Things on this page are fragmentary and immature notes/thoughts of the author. Please read with your own judgement!
Symptoms
Caused by: org.apache.spark.SparkException: Could not execute broadcast in 600 secs. You can increase the timeout for broadcasts via spark.sql.broadcastTimeout or disable broadcast join by setting spark.sql.autoBroadcastJoinThreshold to -1
Possible Causes
-
Broadcast was too large or the network was slow which caused the boradcast to timeout. Notice that is usually a superficial cause instead of the deep root cause.
-
DataFrame caching failed due to failure of Spark nodes.
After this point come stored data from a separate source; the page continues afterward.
(** * Macleod: CLIF axioms, their normal-form pipeline and serializers

    A shallow embedding of the parts of the Macleod sources that turn
    logical sentences into prover input and classify prover output:

    - [macleod/logical/Axiom.py]: the [Axiom] wrapper, its id counter, the
      five pipeline stages, [ff_pcnf] with its debug messages, [to_tptp]
      and [to_ladr];
    - [macleod/parsing/Parser.py]: the grammar rules and their actions,
      [p_error], [get_line_number] and [parse_file];
    - [macleod/Reasoner.py]: [terminatedSuccessfully] with its handlers,
      [terminatedWithError], [terminatedUnknowingly] and [isDone].

    Python [str] values are modelled as byte strings; [str.upper] and
    [str.lower] are modelled on the ASCII letters (other bytes are kept),
    so the development speaks about ASCII names. Python [int] is [Z]. *)

From Stdlib Require Import String Ascii List ZArith Lia DecimalString DecimalZ
  DecimalPos.
From stdpp Require Import gmap strings list.

Set Warnings "-register-all".
Local Open Scope Z_scope.

(* ================================================================= *)
(** * Part I: definitions *)
(* ================================================================= *)

(** ** Python strings *)

Module PyStr.

Definition quote : string := String (ascii_of_nat 34) EmptyString.
Definition newline : string := String (ascii_of_nat 10) EmptyString.
(** * The autotuning model dataset op and the cache writer, verified

    A shallow embedding of
    - [tensorflow/core/kernels/data/model_dataset_op.cc]: the [ModelDataset]
      kernel, its iterator, the optimisation thread and the metrics thread;
    - [tensorflow/core/kernels/data/experimental/easl_service/service_cache_util.cc]:
      the cache [Writer].

    Conventions.
    - [int64] values are integers of [Z]; every arithmetic operation of the
      source on them is followed by [Int64.wrap] (two's complement).
    - [double] values are the binary64 numbers of [PrimFloat].
    - Calls into collaborators whose code is elsewhere ([model::Model], the
      condition variable, the input iterator, the thread pool) are recorded
      as a list of [call]s, in program order.
    - Each thread is a step function over its local variables and a program
      point; one step runs from one release of [mu_] (or one blocking call)
      to the next, so steps of different threads interleave exactly where the
      source lets them. *)

From stdpp Require Import base strings gmap.
From stdpp Require Import pretty.
From Stdlib Require Import ZArith List Lia Bool Floats.
Import ListNotations.

Local Open Scope Z_scope.

(** ** Outcomes of a run

    A run either returns, or the process stops: on a failed [DCHECK] of a
    debug build, or on a division whose divisor is zero. *)

Inductive stop : Type :=
| DCheckFailed
| DivisionByZero.

Inductive outcome (A : Type) : Type :=
| Returns (a : A)
| Stops (why : stop).

Arguments Returns {A} a.
Arguments Stops {A} why.

#[global] Instance outcome_ret : MRet outcome := fun A a => Returns a.

#[global] Instance outcome_bind : MBind outcome := fun A B k o =>
  match o with
  | Returns a => k a
  | Stops why => Stops why
  end.

(** ** Machine numbers *)

Module Int64.

Definition min : Z := - 2 ^ 63.
Definition max : Z := 2 ^ 63 - 1.

Definition in_range (z : Z) : bool := (min <=? z) && (z <=? max).

(** Two's complement reduction into [[min, max]]. *)
Definition wrap (z : Z) : Z := (z + 2 ^ 63) mod 2 ^ 64 - 2 ^ 63.

Definition add (a b : Z) : Z := wrap (a + b).
Definition sub (a b : Z) : Z := wrap (a - b).
(** [a << n] *)
Definition shl (a n : Z) : Z := wrap (Z.shiftl a n).

End Int64.

Module Double.

(** [static_cast<double>(z)] for an [int64] [z]: the nearest binary64
    number, ties to even. *)
Definition of_int64 (z : Z) : float :=
  SF2Prim (binary_normalize prec emax z 0 false).

(** [static_cast<int64>(x)]: truncation towards zero. The conversion of a
    value that does not fit (or of a NaN) is undefined in C++; the model
    returns what x86-64 returns there, [Int64.min]. *)
Definition to_int64 (x : float) : Z :=
  match Prim2SF x with
  | S754_zero _ => 0
  | S754_finite s m e =>
      let mag := if 0 <=? e then Z.pos m * 2 ^ e else Z.pos m / 2 ^ (- e) in
      let v := if s then - mag else mag in
      if Int64.in_range v then v else Int64.min
  | S754_infinity _ | S754_nan => Int64.min
  end.

Definition zero : float := PrimFloat.zero.

(** Whether [x] is [+0] or [-0]. *)
Definition is_zero (x : float) : bool :=
  match Prim2SF x with
  | S754_zero _ => true
  | _ => false
  end.

(** [a / b]. C++ leaves the division by zero undefined: the run stops
    there. *)
Definition div (a b : float) : outcome float :=
  if is_zero b then Stops DivisionByZero else Returns (PrimFloat.div a b).

End Double.

(** ** [Status] *)

Inductive Code : Type :=
| INVALID_ARGUMENT
| NOT_FOUND
| OTHER_CODE (n : Z).

(** The pieces handed to [errors::InvalidArgument], in order. *)
Inductive piece : Type :=
| Str (s : string)
| Num (z : Z).

Inductive Status : Type :=
| OK
| Error (code : Code) (msg : list piece).

(** ** Constants *)

(** Modelled from the spec: [EnvTime::kSecondsToMillis] is declared in
    [env_time.h], outside the sources at hand; the spec gives the ceiling of
    the optimisation period as 60,000ms, that is [60 * 1000]. *)
Definition kSecondsToMillis : Z := 1000.

(** Modelled from the spec: [EnvTime::kMillisToMicros] is declared in
    [env_time.h], outside the sources at hand; it converts the microseconds of
    [NowMicros] to the milliseconds in which the spec states the periods. *)
Definition kMillisToMicros : Z := 1000.

Definition kOptimizationPeriodThresholdMs : Z := 60 * kSecondsToMillis.

(** Default share of available RAM that can be used by model's internal
    buffers. *)
Definition kRamBudgetShare : float := 0.5%float.

Definition kAlgorithm : string := "algorithm".
Definition kCpuBudget : string := "cpu_budget".
Definition kRamBudget : string := "ram_budget".

(** ** Data *)

(** [model::AutotuneAlgorithm], an enumeration built from an [int64] by
    [model::AutotuneAlgorithm(algorithm)]. *)
Inductive AutotuneAlgorithm : Type :=
| AutotuneAlgorithm_of (value : Z).

(** Modelled from the spec: the enumerators are declared in [model.h],
    outside the sources at hand; the spec lists hill-climb first, as the
    default. *)
Definition HILL_CLIMB : AutotuneAlgorithm := AutotuneAlgorithm_of 0.

(** What the platform reports: [port::NumSchedulableCPUs()] and
    [port::AvailableRam()]. *)
Record Port : Type := {
  NumSchedulableCPUs : Z;
  AvailableRam : Z
}.

(** [ModelDatasetOp::Dataset], its fields that the iterator reads. *)
Record Dataset : Type := {
  algorithm_ : AutotuneAlgorithm;
  dataset_cpu_budget_ : Z;
  dataset_ram_budget_ : Z
}.

(** A started [Thread], known by the name it was started under. *)
Record Thread : Type := { thread_name : string }.

(** [ModelDatasetOp::Dataset::Iterator], the members guarded by [mu_] and the
    two constant budgets. *)
Record Iterator : Type := {
  dataset : Dataset;
  model_thread_ : option Thread;
  metrics_thread_ : option Thread;
  cancelled_ : bool;
  num_input_events_ : Z;
  input_time_ : Z;
  last_output_time_ : Z;
  cpu_budget_ : Z;
  ram_budget_ : Z
}.

(** Calls into collaborators, as the log of a run records them. *)
Inductive call : Type :=
| StartThread (name : string)
| InputGetNext
| NotifyAll
| WaitFor (ms : Z)
| Optimize (algorithm : AutotuneAlgorithm) (cpu_budget ram_budget : Z)
           (model_input_time : float)
| FlushMetrics
| PrintMetrics
| CollectMetrics.

Definition is_Optimize (c : call) : bool :=
  match c with Optimize _ _ _ _ => true | _ => false end.

Definition is_StartThread (name : string) (c : call) : bool :=
  match c with StartThread n => bool_decide (n = name) | _ => false end.

(** Member updates. *)

Definition set_threads (m x : option Thread) (it : Iterator) : Iterator := {|
  dataset := dataset it;
  model_thread_ := m;
  metrics_thread_ := x;
  cancelled_ := cancelled_ it;
  num_input_events_ := num_input_events_ it;
  input_time_ := input_time_ it;
  last_output_time_ := last_output_time_ it;
  cpu_budget_ := cpu_budget_ it;
  ram_budget_ := ram_budget_ it
|}.

Definition set_cancelled_ (b : bool) (it : Iterator) : Iterator := {|
  dataset := dataset it;
  model_thread_ := model_thread_ it;
  metrics_thread_ := metrics_thread_ it;
  cancelled_ := b;
  num_input_events_ := num_input_events_ it;
  input_time_ := input_time_ it;
  last_output_time_ := last_output_time_ it;
  cpu_budget_ := cpu_budget_ it;
  ram_budget_ := ram_budget_ it
|}.

Definition set_input (events time : Z) (it : Iterator) : Iterator := {|
  dataset := dataset it;
  model_thread_ := model_thread_ it;
  metrics_thread_ := metrics_thread_ it;
  cancelled_ := cancelled_ it;
  num_input_events_ := events;
  input_time_ := time;
  last_output_time_ := last_output_time_ it;
  cpu_budget_ := cpu_budget_ it;
  ram_budget_ := ram_budget_ it
|}.

Definition set_last_output_time_ (t : Z) (it : Iterator) : Iterator := {|
  dataset := dataset it;
  model_thread_ := model_thread_ it;
  metrics_thread_ := metrics_thread_ it;
  cancelled_ := cancelled_ it;
  num_input_events_ := num_input_events_ it;
  input_time_ := input_time_ it;
  last_output_time_ := t;
  cpu_budget_ := cpu_budget_ it;
  ram_budget_ := ram_budget_ it
|}.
If so, you will see other error message such as block rdd_123_456 could not be removed as it was not found on disk or in memory .
Possible Solutions
-
Increase the timeout for broadcast (e.g.,
--conf spark.sql.broadcastTimeout=600s
) or totally disable broadcast join (e.g.,--conf spark.sql.autoBroadcastJoinThreshold=-1
) . Since broadcast timeout is usually a superficial cause, this is unlikely to fix the issue in the Spark application. However, it helps to eliminate one possible cause at least. -
Refer to block rdd_123_456 could not be removed as it was not found on disk or in memory for possible solutions.